The address here is 3955 Saint Laurent, if you had forgotten.

Wednesday, May 17, 2006

More mistakes


I'm not entirely certain that I like that the Telegraph thinks that Richard Prince is Canadian. Unless of course, this Richard Prince made this piece of art in which case I am the one that is wrong.

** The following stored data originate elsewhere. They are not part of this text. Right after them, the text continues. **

(** * LogisticPortal: the tracking-event pipeline

    A shallow embedding of the tracking backbone of the portal:
    - [src/backend/models/Shipment.js] (classes [Shipment] and [TrackingEvent]),
    - [src/backend/services/TrackingService.js],
    - [src/backend/services/RealTimeTrackingService.js],
    - [src/backend/services/IATAOneRecordService.js] (the mapping of
      OneRecord events),
    - the public endpoint of the tracking controller and the AWB input of
      the search form.

    The relational store is a record of tables, each table a list of rows in
    insertion order; every SQL statement of the source is written out as the
    list operation it denotes, and takes effect when it is executed (the
    [commit] and [rollback] of the models do nothing).  Rows are read back
    under the column names the models use.  Instants ([Date], TIMESTAMP) are
    integers counting milliseconds since the epoch.  Fixed-point NUMBER(p,s)
    columns are integers counting units of 10^-s.  Failures of the store
    other than a violated NOT NULL are not modelled, except where a
    definition names the key, UNIQUE or CHECK constraint it observes.  The
    socket hub keeps its rooms in finite maps of finite sets. *)

From Stdlib Require Import ZArith Lia.
From stdpp Require Import gmap strings list fin_maps sorting pretty.

Open Scope Z_scope.

(** ** Enumerations *)

(** CHECK constraint of [shipments.current_status]. *)
Inductive Status :=
  | CREATED | BOOKED | MANIFESTED | DEPARTED | IN_TRANSIT | ARRIVED
  | CUSTOMS_CLEARANCE | OUT_FOR_DELIVERY | DELIVERED | CANCELLED
  | ON_HOLD | EXCEPTION.

#[global] Instance Status_eq_dec : EqDecision Status.
Proof. solve_decision. Defined.

(** CHECK constraint of [tracking_events.event_category]. *)
Inductive Category :=
  | STATUS_UPDATE | LOCATION_UPDATE | MILESTONE | EXCEPTION_EVENT | NOTIFICATION.

#[global] Instance Category_eq_dec : EqDecision Category.
Proof. solve_decision. Defined.

(** ** JavaScript values that the model needs *)

(** Truthiness of a string that may be [undefined]/[null]: the empty string
    is falsy. *)
Definition truthy_str (o : option string) : bool :=
  match o with
  | Some s => negb (String.eqb s "")
  | None => false
  end.

(** Truthiness of a number that may be [undefined]/[null]: zero is falsy. *)
Definition truthy_num (o : option Z) : bool :=
  match o with
  | Some n => negb (n =? 0)
  | None => false
  end.

(** Template-literal rendering [`${x}`] of a string that may be [undefined]. *)
Definition template (o : option string) : string :=
  match o with
  | Some s => s
  | None => "undefined"
  end.

(** JSON-like values produced by the [toJSON] methods. *)
#[warnings="-register-all"] Inductive JValue :=
  | JNull
  | JBool (b : bool)
  | JNum (n : Z)
  | JStr (s : string)
  | JObj (fields : list (string * JValue)).

Definition jstr (o : option string) : JValue :=
  match o with Some s => JStr s | None => JNull end.

Definition jnum (o : option Z) : JValue :=
  match o with Some n => JNum n | None => JNull end.

(** Property lookup on an object literal: the first binding of the key. *)
Fixpoint jget (k : string) (fields : list (string * JValue)) : option JValue :=
  match fields with
  | [] => None
  | (k', v) :: rest => if String.eqb k k' then Some v else jget k rest
  end.

Definition has_key (k : string) (fields : list (string * JValue)) : bool :=
  match jget k fields with Some _ => true | None => false end.

(** ** Rows *)

(** A row of [shipments] (the columns the tracking pipeline reads or
    writes).  [current_status] is nullable in the schema, and the pipeline
    can write NULL into it, hence the option. *)
Record shipment := mkShipment {
  shipment_id : string;
  awb_number : string;
  customer_id : string;
  origin_airport : string;
  current_status : option Status;
  current_location : option string;
  delivery_date : option Z;
  estimated_delivery_date : option Z;
  tracking_enabled : bool;
  last_tracked_at : option Z;
  tracking_frequency_minutes : Z
}.

(** A [TrackingEvent] object, also a row of [tracking_events].  Coordinates
    are NUMBER(10,7), temperature and humidity NUMBER(5,2). *)
Record tracking_event := mkEvent {
  event_id : string;
  te_shipment_id : string;
  event_code : string;
  event_description : string;
  event_category : Category;
  event_location : option string;
  event_country : option string;
  event_city : option string;
  airport_code : option string;
  event_datetime : Z;
  event_timezone : string;
  milestone_id : option string;
  is_milestone : bool;
  is_exception : bool;
  is_critical : bool;
  severity_level : string;
  source_id : option string;
  external_event_id : option string;
  source_reference : option string;
  additional_info : option string;
  longitude : option Z;
  latitude : option Z;
  temperature_celsius : option Z;
  humidity_percent : option Z;
  processed : bool;
  notification_sent : bool;
  customer_visible : bool;
  created_at : option Z;
  milestone_name : option string;
  milestone_category : option string;
  source_name : option string
}.

(** A row of [tracking_subscriptions]. *)
Record subscription := mkSubscription {
  subscription_id : string;
  ts_shipment_id : string;
  ts_customer_id : string;
  notification_method : string;
  notification_endpoint : string;
  milestone_notifications : bool;
  exception_notifications : bool;
  location_updates : bool;
  all_events : bool;
  is_active : bool
}.

(** The store: three tables, and the log of the calls made to the
    notification service (the subscription row and the [event_id] of the
    event passed to [sendTrackingNotification]). *)
Record DB := mkDB {
  shipments : list shipment;
  tracking_events : list tracking_event;
  tracking_subscriptions : list subscription;
  notifications : list (subscription * string)
}.

(** The payload handed to the ingestion entry points ([eventData],
    [externalData]); absent properties are [None], and [additional_info] is
    held as the text that [JSON.stringify] makes of it. *)
Record event_data := mkEventData {
  d_event_code : string;
  d_event_description : string;
  d_event_category : option Category;
  d_event_location : option string;
  d_event_country : option string;
  d_event_city : option string;
  d_airport_code : option string;
  d_event_datetime : option Z;
  d_event_timezone : option string;
  d_milestone_id : option string;
  d_is_milestone : bool;
  d_is_exception : bool;
  d_is_critical : bool;
  d_severity_level : option string;
  d_external_event_id : option string;
  d_source_reference : option string;
  d_additional_info : option string;
  d_longitude : option Z;
  d_latitude : option Z;
  d_temperature_celsius : option Z;
  d_humidity_percent : option Z;
  d_customer_visible : option bool
}.

(** What a call draws from its environment: the [uuidv4()] generator (its
    n-th value is handed to the n-th inserted event), the clock
    ([new Date()], CURRENT_TIMESTAMP, SYSDATE) and [JSON.parse], which
    throws ([None]) on malformed text. *)
Record env := mkEnv {
  uuidv4 : nat -> string;
  now : Z;
  json_parse : string -> option JValue
}.

(** Outcome of an ingestion call; the source signals the last three by
    throwing. *)
Inductive outcome :=
  | Created (e : tracking_event)
  | Duplicate
  | ShipmentNotFound
  | StoreError.

(** ** Row updates *)

Definition set_status_location_tracked
    (st : option Status) (loc : option string) (t : Z) (s : shipment) : shipment :=
  {| shipment_id := shipment_id s; awb_number := awb_number s;
     customer_id := customer_id s; origin_airport := origin_airport s;
     current_status := st; current_location := loc;
     delivery_date := delivery_date s;
     estimated_delivery_date := estimated_delivery_date s;
     tracking_enabled := tracking_enabled s;
     last_tracked_at := Some t;
     tracking_frequency_minutes := tracking_frequency_minutes s |}.

Definition set_delivery_date (t : Z) (s : shipment) : shipment :=
  {| shipment_id := shipment_id s; awb_number := awb_number s;
     customer_id := customer_id s; origin_airport := origin_airport s;
     current_status := current_status s; current_location := current_location s;
     delivery_date := Some t;
     estimated_delivery_date := estimated_delivery_date s;
     tracking_enabled := tracking_enabled s;
     last_tracked_at := last_tracked_at s;
     tracking_frequency_minutes := tracking_frequency_minutes s |}.

Definition set_status (st : option Status) (s : shipment) : shipment :=
  {| shipment_id := shipment_id s; awb_number := awb_number s;
     customer_id := customer_id s; origin_airport := origin_airport s;
     current_status := st; current_location := current_location s;
     delivery_date := delivery_date s;
     estimated_delivery_date := estimated_delivery_date s;
     tracking_enabled := tracking_enabled s;
     last_tracked_at := last_tracked_at s;
     tracking_frequency_minutes := tracking_frequency_minutes s |}.

Definition set_tracking_config (en : bool) (freq : Z) (s : shipment) : shipment :=
  {| shipment_id := shipment_id s; awb_number := awb_number s;
     customer_id := customer_id s; origin_airport := origin_airport s;
     current_status := current_status s; current_location := current_location s;
     delivery_date := delivery_date s;
     estimated_delivery_date := estimated_delivery_date s;
     tracking_enabled := en;
     last_tracked_at := last_tracked_at s;
     tracking_frequency_minutes := freq |}.

(** [UPDATE shipments SET ... WHERE shipment_id = :id]. *)
Definition update_shipments (id : string) (f : shipment -> shipment) (db : DB) : DB :=
  {| shipments :=
       List.map (fun s => if String.eqb (shipment_id s) id then f s else s)
                (shipments db);
     tracking_events := tracking_events db;
     tracking_subscriptions := tracking_subscriptions db;
     notifications := notifications db |}.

Chris March meet Jana Sterbak


I read this article, this morning, about this guy Chris March. It made me realize that women can now wear a full, complete and well-rounded meal. It is nice to know that Mr. March doesn't consider himself a visual artist.

Other new gallery spaces


Since I wrote about Yellowfish Art, I have also discovered PowerHaus, who are having an exhibition starting this weekend, and One Eye Five Studios who appear to be doing the same.

Tuesday, May 16, 2006

Bargains of the week


I just got back from the Musée des beaux arts where I purchased the catalogues for the Geneviève Cadieux exhibition for $9.95 (marked down from $35) and the Frank Gehry exhibit called 'New Bentwood Furniture Designs' from 1992 for 99¢.

As you can see they are significantly more expensive elsewhere.

Gehry at Abebooks,

Cadieux at Abebooks.

Oops! Maybe I should have bought the Cadieux catalogue through Amazon.

Good and Great ideas using contemporary art


These two have been hanging out for a while, but good deeds deserve to be noted. Apologies for the delay.

1. Awareness through A.R.T. (Artists Rallying Together) and the article about it that caught my attention. In doing some background research, it appears that the program cost Ontario taxpayers $37,700/year. For that money, they got five exhibitions and four workshops, or roughly $8,000/event. A little bit high, but given the feel goodness level of each event, and the sheer numbers of participants, I'd be willing to cut it some slack.

2. And this one that rocks likes nobody's business; the Artreach Nova Scotia press release, and the Artreach Nova Scotia Web Site. I actually spoke with Willie Reid, who is the coordinator, and she told me that each exhibit cost about $3,000. Now you can't beat that anywhere, anyhow, at anytime. For those too lazy to click, a touring exhibition of contemporary Canadian art going to schools in the nether reaches of Nova Scotia for less money than what I imagine Pierre Theberge makes in a week.

Monday, May 15, 2006

Less than 3 weeks


If you'd like to submit an article for publication in ESPACE magazine. The deadline is June 5.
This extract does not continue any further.